Radhakrishna agrees that the incidence of pertussis could have been reduced this year because there has been less physical interaction that gives way to illness; kids haven’t been at school, and adults have been working at home.
Dr. Amesh Adalja, a senior scholar at the Johns Hopkins University Center for Health Security, says the nature of the flu season this year — both in the U.S. and worldwide — suggests how social distancing may be shaping other diseases.
“Our own flu season ended pretty abruptly,” said Adalja, adding that “in the Southern Hemisphere where the flu season is opposite ours ... they’re not having a very strong flu season.”
But Adalja says we won’t know all the ways the pandemic has affected society’s health overall until the dust settles with COVID-19.

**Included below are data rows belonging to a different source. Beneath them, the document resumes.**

(* ===== verification/KernelSafety.v ===== *)
(** * KernelSafety: well-formedness of the graph under arbitrary closures

    Closures here are arbitrary: they may create and dispose nodes, write cells,
    open batches, throw, and read nodes that no longer exist.  Whatever they do,
    and however an operation ends, the arena and the edges stay well formed, and
    an id changes occupant only together with its generation. *)
From S2P Require Import Prelude Kernel KernelWalk KernelCorrect.

Section safety.
  Context {V : Type} `{EqDecision V}.
  Implicit Types (c : Ctx V) (ns : gmap SlotId (Node V)) (i j k id : SlotId).

Inductive kind := KSlot | KCell | KEffect.
Definition kind_of (n : Node V) : kind :=
  match n with NSlot _ => KSlot | NCell _ => KCell | NEffect _ => KEffect end.
Definition node_deps (n : Node V) : list SlotId :=
  match n with NSlot s => s_dependencies s | NCell _ => [] | NEffect e => e_dependencies e end.
Definition node_dpts (n : Node V) : list SlotId :=
  match n with NSlot s => s_dependents s | NCell cell => c_dependents cell | NEffect _ => [] end.
Definition all_deps ns i : list SlotId := match ns !! i with Some n => node_deps n | None => [] end.
Definition all_dpts ns i : list SlotId := match ns !! i with Some n => node_dpts n | None => [] end.

(** Reverse edges have their forward half, except the pairs that [D] excuses
    while a node is being unlinked; edge lists have no duplicates; the ids in
    use, the free ids and the ids never handed out are apart. *)
Record wfx (D : SlotId → SlotId → Prop) c : Prop := {
  wf_rev : ∀ i j, i ∈ all_dpts (nodes c) j → j ∈ all_deps (nodes c) i ∨ D i j;
  wf_nodup : ∀ i, NoDup (all_deps (nodes c) i) ∧ NoDup (all_dpts (nodes c) i);
  wf_ids : ∀ id n, nodes c !! id = Some n → id < next_id c ∧ id ∉ free_ids c;
  wf_free : NoDup (free_ids c) ∧ ∀ id, id ∈ free_ids c → id < next_id c;
}.

Definition no_excuse (i j : SlotId) : Prop := False.
Definition graph_wf c : Prop := wfx no_excuse c.

(** Generations only grow, and an id keeps its kind of occupant while its
    generation stays. *)
Definition evolves c c' : Prop := ∀ id,
  node_generation c id ≤ node_generation c' id ∧
  (node_generation c' id = node_generation c id →
   ∀ n, nodes c !! id = Some n → ∃ n', nodes c' !! id = Some n' ∧ kind_of n' = kind_of n).

Lemma evolves_refl c : evolves c c.
Proof. intros id. eauto. Qed.

Lemma evolves_trans c1 c2 c3 : evolves c1 c2 → evolves c2 c3 → evolves c1 c3.
Proof.
  intros H1 H2 id. destruct (H1 id) as [G1 K1], (H2 id) as [G2 K2]. split; [lia|].
  intros Hg n Hn. destruct (K1 ltac:(lia) n Hn) as (n1 & Hn1 & E1).
  destruct (K2 ltac:(lia) n1 Hn1) as (n2 & Hn2 & E2). exists n2. split; [done|congruence].
Qed.

(** ** Changes that leave the shape of the graph alone *)

Definition shape (n : Node V) : kind * list SlotId * list SlotId := (kind_of n, node_deps n, node_dpts n).
Definition same_shape c c' : Prop :=
  (∀ k, shape <$> nodes c' !! k = shape <$> nodes c !! k) ∧
  next_id c' = next_id c ∧ free_ids c' = free_ids c ∧ generations c' = generations c.

Lemma same_shape_refl c : same_shape c c.
Proof. done. Qed.

Lemma same_shape_trans c1 c2 c3 : same_shape c1 c2 → same_shape c2 c3 → same_shape c1 c3.
Proof. intros (S1 & ? & ? & ?) (S2 & ? & ? & ?). split_and!; [|congruence..]. intros k. by rewrite S2. Qed.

“While you may see decreases in certain diseases like pertussis, and trauma-related illnesses, you might see increases in other health problems such as alcohol abuse or opioid abuse, or depression,” he said.
While it’s too early to know if COVID-19 precautions have already brought down rates of other viral or bacterial infections, physicians say going forward, there are safety measures that can help reduce both the new coronavirus and the common cold.
Mask-wearing is one example.
“If we can acclimate to (or if we are required to) wear masks as we enter cold and flu season, we do then have a real opportunity to begin to lower and then eliminate Covid, while at the same time, also controlling potential flu and cold spread,” said California Primary Care Association’s chief medical officer Dr. Mike Witte in a statement to CapRadio.
Adalja said widespread adoption of the flu shot now can help hospitals stay focused on COVID-19 in the fall, rather than fighting severe influenza cases.
Similarly, Radhakrishna and other physicians urge people to keep up with other routine vaccinations during the pandemic, to avoid a surge of illnesses such as whooping cough or measles down the road.
“When you have not completed the entire whooping cough vaccination series, the measles series, and the kids have grown up and now they’re 10 or 11… and then all of a sudden you start seeing measles … that is worrisome, ” said Radhakrishna.
In mid-May, the California Department of Public Health raised alarm over kids missing routine vaccinations. Similarly, the CDC says the pandemic has caused “delays and decreases” in the number of kids getting immunizations, which is “dangerous.”